* About this task *
Among the entries that follow, the required portion opens with the line containing "[bare] are its" and closes with the line containing "Context (blk : Z)". Give that portion again exactly, and nothing else.

━━━━━━━━━━━━━━━━━━━━

(* ===== verification/CacheStack.v ===== *)
(** * A cache over a device is a device

    A cache over a device that keeps the promise of DeviceSpec.v keeps it too ([cache_ok]),
    so that caches can be stacked, and reads and writes of the processor act on the lines
    that the cache represents ([wp_cpu_read], [wp_cpu_write]).  The invariant [cinv] relates
    every line of the memory to the block that holds it and to the device below; [work] and
    [bare] are its forms while a request works on one line. *)

From Stdlib Require Import ZArith Lia QArith.
From stdpp Require Import base sets numbers list strings.
From S2P Require Import Prelude Word Memory AssocCache TagStore Cache DeviceSpec.

Open Scope Z_scope.

(** ** A cache *)

Section CacheDevice.
Context (blk : Z) (w : bool) (dom : Z -> Prop).
Context {B R H : Type} {D : Device B} {BOK : DeviceOk blk w dom B}.
Context {RP : ReplacementPolicy R} {RPO : ReplacementPolicyOk R} {CH : CacheHooks H} {IH : InertHooks H}.
Context (cfg : cache_cfg) (OK : tags_ok (cc_tags cfg)) (Hblk : blkSize (cc_tags cfg) = blk).
Context (dom_line : forall a, dom a -> line_addr (cc_tags cfg) a) (Hwa : write_allocate cfg = true).
Abbreviation g := (cc_tags cfg).
Abbreviation st := (cache B R H).
Implicit Types (c : st) (a : Z) (b : cache_blk) (p : pkt) (r : bref) (m M : Z -> list Z) (O : Z -> Prop).

Abbreviation c_line c a := (line g w (c_tags c) a).
Abbreviation c_find c a := (find g w (c_tags c) a).

(** What is known of the line at [a]: [M] and [O] are the lines this cache represents, [m]
    and [O2] those of the device below. *)
Definition line_ok M m O O2 a (ob : option cache_blk) : Prop :=
  match ob with
  | Some b =>
      isSet ReadableBit b = true /\ (isSet DirtyBit b = true -> isSet WritableBit b = true /\ isReadOnly cfg = false) /\
      (O a \/ (blk_data b = M a /\ (isSet DirtyBit b = true \/ (m a = M a /\ ~ O2 a))))
  | None => O a \/ (m a = M a /\ ~ O2 a)
  end.

(** A packet that waits in the list of writebacks. *)
Definition wb_ok M m O O2 c p : Prop :=
  dom (p_addr p) /\ line_req blk w p (p_addr p) /\ c_line c (p_addr p) = None /\
  ((p_cmd p = WritebackDirty /\ hasSharers p = false /\ length (p_data p) = Z.to_nat blk /\
    (O (p_addr p) \/ p_data p = M (p_addr p))) \/
   ((p_cmd p = WritebackClean /\ length (p_data p) = Z.to_nat blk /\
     (O (p_addr p) \/ p_data p = m (p_addr p)) \/ p_cmd p = CleanEvict) /\
    line_ok M m O O2 (p_addr p) None)).

Definition waiting c a : Prop := exists p, p ∈ c_writebacks c /\ p_cmd p = WritebackDirty /\ p_addr p = a.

━━━━━━━━━━━━━━━━━━━━

* Reply *
    [bare] are its forms while a request works on one line. *)

From Stdlib Require Import ZArith Lia QArith.
From stdpp Require Import base sets numbers list strings.
From S2P Require Import Prelude Word Memory AssocCache TagStore Cache DeviceSpec.

Open Scope Z_scope.

(** ** A cache *)

Section CacheDevice.
Context (blk : Z) (w : bool) (dom : Z -> Prop).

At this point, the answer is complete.